Marjan Petković (born 22 May 1979 in Brackenheim) is a German football player of Serbian descent. He is currently a free agent, having lastly played six years for Eintracht Braunschweig until 2015.

==Career==
He made his debut on the professional league level in the 2. Bundesliga with FSV Frankfurt on 1 March 2009 when he came on as a substitute in the 65th minute after the main goalkeeper Patric Klandt was sent off for a professional foul. Petković left FSV Frankfurt after one season to join Eintracht Braunschweig in the 3. Liga. In 2010–11, he was Braunschweig's starting goalkeeper when the club won promotion back into the 2. Bundesliga.
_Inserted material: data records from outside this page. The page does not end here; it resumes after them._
(* ===== verification/Utf8.v ===== *)
(** * UTF-8: the validator against the encoder

    [Prometheus.utf8_valid] decides which label values [NewConstMetric]
    accepts.  This file says what it accepts: exactly the encodings of
    sequences of Unicode scalar values (RFC 3629).  [encode] is the
    encoder; a byte string is valid iff it is the encoding of some
    sequence of scalar values. *)

From Stdlib Require Import Zify.
From S2P Require Import Prelude Prometheus.

#[local] Ltac Zify.zify_post_hook ::= Z.to_euclidean_division_equations.
#[local] Open Scope N_scope.

(** A Unicode scalar value: a code point that is not a surrogate. *)
Definition is_scalar (n : N) : bool :=
  (n <=? 55295) || (57344 <=? n) && (n <=? 1114111).

Definition byte (n : N) : ascii := Ascii.ascii_of_N n.

Definition encode_scalar (n : N) : string :=
  if n <=? 127 then String (byte n) ""
  else if n <=? 2047 then
    String (byte (192 + n / 64)) (String (byte (128 + n mod 64)) "")
  else if n <=? 65535 then
    String (byte (224 + n / 4096))
      (String (byte (128 + (n / 64) mod 64))
         (String (byte (128 + n mod 64)) ""))
  else
    String (byte (240 + n / 262144))
      (String (byte (128 + (n / 4096) mod 64))
         (String (byte (128 + (n / 64) mod 64))
            (String (byte (128 + n mod 64)) ""))).

Fixpoint encode (cps : list N) : string :=
  match cps with
  | [] => ""
  | n :: cps' => encode_scalar n +:+ encode cps'
  end.

(** ** Bytes *)

Lemma byte_of_byte n : n < 256 → byte_of (byte n) = n.
Proof. apply Ascii.N_ascii_embedding. Qed.

Lemma byte_byte_of c : byte (byte_of c) = c.
Proof. apply Ascii.ascii_N_embedding. Qed.

Lemma byte_of_lt c : byte_of c < 256.
Proof. apply Ascii.N_ascii_bounded. Qed.

Lemma byte_eq n c : n = byte_of c → byte n = c.
Proof. intros ->. apply byte_byte_of. Qed.

Lemma in_range_true lo hi c :
  in_range lo hi c = true ↔ lo ≤ byte_of c ≤ hi.
Proof. unfold in_range. rewrite andb_true_iff, !N.leb_le. done. Qed.

Lemma in_range_false lo hi c :
  in_range lo hi c = false ↔ byte_of c < lo ∨ hi < byte_of c.
Proof.
  rewrite <-not_true_iff_false, in_range_true. lia.
Qed.

Lemma is_cont_true c : is_cont c = true ↔ 128 ≤ byte_of c ≤ 191.
Proof. apply (in_range_true 128 191). Qed.

Lemma second_of_three_true b0 b1 :
  second_of_three b0 b1 = true ↔
  128 ≤ byte_of b1 ≤ 191 ∧
  (byte_of b0 = 224 → 160 ≤ byte_of b1) ∧
  (byte_of b0 = 237 → byte_of b1 ≤ 159).
Proof.
  unfold second_of_three.
  destruct (N.eqb_spec (byte_of b0) 224), (N.eqb_spec (byte_of b0) 237);
    rewrite ?in_range_true, ?is_cont_true; lia.
Qed.

Lemma second_of_four_true b0 b1 :
  second_of_four b0 b1 = true ↔
  128 ≤ byte_of b1 ≤ 191 ∧
  (byte_of b0 = 240 → 144 ≤ byte_of b1) ∧
  (byte_of b0 = 244 → byte_of b1 ≤ 143).
Proof.
  unfold second_of_four.
  destruct (N.eqb_spec (byte_of b0) 240), (N.eqb_spec (byte_of b0) 244);
    rewrite ?in_range_true, ?is_cont_true; lia.
Qed.

(** ** The validator, sequence by sequence *)

Lemma utf8_valid_1 b0 s :
  byte_of b0 ≤ 127 → utf8_valid (String b0 s) = utf8_valid s.
Proof.
  intros H0. simpl. by rewrite (proj2 (in_range_true 0 127 b0)) by lia.
Qed.

Lemma utf8_valid_2 b0 b1 s :
  194 ≤ byte_of b0 ≤ 223 →
  utf8_valid (String b0 (String b1 s)) = is_cont b1 && utf8_valid s.
Proof.
  intros H0. simpl.
  rewrite (proj2 (in_range_false 0 127 b0)) by lia.
  by rewrite (proj2 (in_range_true 194 223 b0)) by lia.
Qed.

Lemma utf8_valid_3 b0 b1 b2 s :
  224 ≤ byte_of b0 ≤ 239 →
  utf8_valid (String b0 (String b1 (String b2 s))) =
    second_of_three b0 b1 && is_cont b2 && utf8_valid s.
Proof.
  intros H0. simpl.
  rewrite (proj2 (in_range_false 0 127 b0)) by lia.
  rewrite (proj2 (in_range_false 194 223 b0)) by lia.
  by rewrite (proj2 (in_range_true 224 239 b0)) by lia.
Qed.

Lemma utf8_valid_4 b0 b1 b2 b3 s :
  240 ≤ byte_of b0 →
  utf8_valid (String b0 (String b1 (String b2 (String b3 s)))) =
    in_range 240 244 b0 && second_of_four b0 b1 && is_cont b2 && is_cont b3 &&
    utf8_valid s.
Proof.
  intros H0. simpl.
  rewrite (proj2 (in_range_false 0 127 b0)) by lia.
  rewrite (proj2 (in_range_false 194 223 b0)) by lia.
  by rewrite (proj2 (in_range_false 224 239 b0)) by lia.
Qed.

(** ** Every encoding is valid *)

Lemma utf8_valid_encode_scalar n s :
  is_scalar n = true → utf8_valid (encode_scalar n +:+ s) = utf8_valid s.
Proof.
  unfold is_scalar, encode_scalar.
  rewrite orb_true_iff, andb_true_iff, !N.leb_le. intros Hn.
  destruct (N.leb_spec n 127); [|destruct (N.leb_spec n 2047);
    [|destruct (N.leb_spec n 65535)]];
    rewrite !string_app_cons, string_app_nil_l.
  - rewrite utf8_valid_1; [done|]. rewrite byte_of_byte; lia.
  - rewrite utf8_valid_2 by (rewrite byte_of_byte; lia).
    rewrite (proj2 (is_cont_true _)); [done|]. rewrite byte_of_byte; lia.
  - rewrite utf8_valid_3 by (rewrite byte_of_byte; lia).
    rewrite (proj2 (second_of_three_true _ _)), (proj2 (is_cont_true _));
      [done|rewrite ?byte_of_byte; lia..].
  - rewrite utf8_valid_4 by (rewrite byte_of_byte; lia).
    rewrite (proj2 (in_range_true 240 244 _)),
      (proj2 (second_of_four_true _ _)), !(proj2 (is_cont_true _));
      [done|rewrite ?byte_of_byte; lia..].
Qed.

Lemma utf8_valid_encode cps :
  Forall (λ n, is_scalar n = true) cps → utf8_valid (encode cps) = true.
Proof.
  induction 1 as [|n cps Hn _ IH]; [done|].
  simpl. by rewrite utf8_valid_encode_scalar.
Qed.

(** ** Every valid string is an encoding *)

(** The sequence a valid string starts with. *)
Lemma utf8_valid_inv b0 s :
  utf8_valid (String b0 s) = true →
  byte_of b0 ≤ 127 ∧ utf8_valid s = true ∨
  (∃ b1 s', s = String b1 s' ∧ 194 ≤ byte_of b0 ≤ 223 ∧
     is_cont b1 = true ∧ utf8_valid s' = true) ∨
  (∃ b1 b2 s', s = String b1 (String b2 s') ∧ 224 ≤ byte_of b0 ≤ 239 ∧
     second_of_three b0 b1 = true ∧ is_cont b2 = true ∧
     utf8_valid s' = true) ∨
  (∃ b1 b2 b3 s', s = String b1 (String b2 (String b3 s')) ∧
     240 ≤ byte_of b0 ≤ 244 ∧ second_of_four b0 b1 = true ∧
     is_cont b2 = true ∧ is_cont b3 = true ∧ utf8_valid s' = true).
Proof.
  simpl. destruct (in_range 0 127 b0) eqn:H1.
  { apply in_range_true in H1. left. split; [lia|done]. }
  destruct s as [|b1 s]; [done|]. destruct (in_range 194 223 b0) eqn:H2.
  { apply in_range_true in H2. rewrite andb_true_iff. right; left. eauto 10. }
  destruct s as [|b2 s]; [done|]. destruct (in_range 224 239 b0) eqn:H3.
  { apply in_range_true in H3. rewrite !andb_true_iff.
    intros [[??]?]. right; right; left. eauto 10. }
  destruct s as [|b3 s]; [done|]. rewrite !andb_true_iff.
  intros [[[[H4%in_range_true ?] ?] ?] ?]. right; right; right. eauto 12.
Qed.

Lemma decode_1 b0 :
  byte_of b0 ≤ 127 →
  ∃ n, is_scalar n = true ∧ encode_scalar n = String b0 "".
Proof.
  intros H0. exists (byte_of b0). unfold is_scalar, encode_scalar. split.
  - apply orb_true_iff. left. apply N.leb_le. lia.
  - destruct (N.leb_spec (byte_of b0) 127); [|lia]. by rewrite byte_byte_of.
Qed.

Lemma decode_2 b0 b1 :
  194 ≤ byte_of b0 ≤ 223 → is_cont b1 = true →
  ∃ n, is_scalar n = true ∧ encode_scalar n = String b0 (String b1 "").
Proof.
  intros H0 H1%is_cont_true.
  exists ((byte_of b0 - 192) * 64 + (byte_of b1 - 128)).
  unfold is_scalar, encode_scalar. split.
  - apply orb_true_iff. left. apply N.leb_le. lia.
  - destruct (N.leb_spec ((byte_of b0 - 192) * 64 + (byte_of b1 - 128)) 127);
      [lia|].
    destruct (N.leb_spec ((byte_of b0 - 192) * 64 + (byte_of b1 - 128)) 2047);
      [|lia].
    f_equal; [|f_equal]; apply byte_eq; lia.
Qed.

Lemma decode_3 b0 b1 b2 :
  224 ≤ byte_of b0 ≤ 239 → second_of_three b0 b1 = true → is_cont b2 = true →
  ∃ n, is_scalar n = true ∧
       encode_scalar n = String b0 (String b1 (String b2 "")).
Proof.
  intros H0 (H1 & Hlo & Hhi)%second_of_three_true H2%is_cont_true.
  set (n := (byte_of b0 - 224) * 4096 + (byte_of b1 - 128) * 64 +
            (byte_of b2 - 128)).
  assert (2048 ≤ n ≤ 65535 ∧ (n ≤ 55295 ∨ 57344 ≤ n)) as Hn by (subst n; lia).
  exists n. unfold is_scalar, encode_scalar. split.
  - rewrite orb_true_iff, andb_true_iff, !N.leb_le. lia.
  - destruct (N.leb_spec n 127); [lia|].
    destruct (N.leb_spec n 2047); [lia|].
    destruct (N.leb_spec n 65535); [|lia].
    f_equal; [|f_equal; [|f_equal]]; apply byte_eq; subst n; lia.
Qed.

Lemma decode_4 b0 b1 b2 b3 :
  240 ≤ byte_of b0 ≤ 244 → second_of_four b0 b1 = true →
  is_cont b2 = true → is_cont b3 = true →
  ∃ n, is_scalar n = true ∧
       encode_scalar n = String b0 (String b1 (String b2 (String b3 ""))).
Proof.
  intros H0 (H1 & Hlo & Hhi)%second_of_four_true H2%is_cont_true
    H3%is_cont_true.
  set (n := (byte_of b0 - 240) * 262144 + (byte_of b1 - 128) * 4096 +
            (byte_of b2 - 128) * 64 + (byte_of b3 - 128)).
  assert (65536 ≤ n ≤ 1114111) as Hn by (subst n; lia).
  exists n. unfold is_scalar, encode_scalar. split.
  - rewrite orb_true_iff, andb_true_iff, !N.leb_le. lia.
  - destruct (N.leb_spec n 127); [lia|].
    destruct (N.leb_spec n 2047); [lia|].
    destruct (N.leb_spec n 65535); [lia|].
    f_equal; [|f_equal; [|f_equal; [|f_equal]]]; apply byte_eq; subst n; lia.
Qed.

Lemma utf8_valid_decode s :
  utf8_valid s = true →
  ∃ cps, Forall (λ n, is_scalar n = true) cps ∧ encode cps = s.
Proof.
  remember (String.length s) as k eqn:Hk. revert s Hk.
  induction k as [k IH] using lt_wf_ind. intros [|b0 s] -> Hs; [by exists []|].
  assert (∀ n pre s', is_scalar n = true → encode_scalar n = pre →
            (String.length s' < String.length (String b0 s))%nat →
            utf8_valid s' = true →
            ∃ cps, Forall (λ n, is_scalar n = true) cps ∧
                   encode cps = pre +:+ s') as Hstep.
  { intros n pre s' Hn <- Hlen Hs'.
    destruct (IH _ Hlen s' eq_refl Hs') as (cps & ? & <-).
    exists (n :: cps). by split; [constructor|]. }
  destruct (utf8_valid_inv _ _ Hs)
    as [[H0 Hs']|[(b1 & s' & -> & H0 & H1 & Hs')|
        [(b1 & b2 & s' & -> & H0 & H1 & H2 & Hs')|
         (b1 & b2 & b3 & s' & -> & H0 & H1 & H2 & H3 & Hs')]]].
  - destruct (decode_1 b0 H0) as (n & Hn & He).
    apply (Hstep n _ s Hn He); [simpl; lia|done].
  - destruct (decode_2 b0 b1 H0 H1) as (n & Hn & He).
    apply (Hstep n _ s' Hn He); [simpl; lia|done].
  - destruct (decode_3 b0 b1 b2 H0 H1 H2) as (n & Hn & He).
    apply (Hstep n _ s' Hn He); [simpl; lia|done].
  - destruct (decode_4 b0 b1 b2 b3 H0 H1 H2 H3) as (n & Hn & He).
    apply (Hstep n _ s' Hn He); [simpl; lia|done].
Qed.

(** A byte string is valid UTF-8 iff it is the encoding of a sequence of
    scalar values. *)
Theorem utf8_valid_iff_encoding s :
  utf8_valid s = true ↔
  ∃ cps, Forall (λ n, is_scalar n = true) cps ∧ encode cps = s.
Proof.
  split; [apply utf8_valid_decode|].
  intros (cps & Hcps & <-). by apply utf8_valid_encode.
Qed.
Because of an injury, Petković lost his starting spot to Daniel Davari early in the 2011–12 2. Bundesliga season. During the 2012–13 2. Bundesliga season, he made four league appearances throughout the campaign when Braunschweig won promotion to the Bundesliga. On the first matchday of the 2013–14 Bundesliga season, Petković then made his debut in the first tier, getting the start over Davari in Braunschweig's opening game against SV Werder Bremen. In 2015, after six years with Eintracht Braunschweig, he left the club after his contract had expired.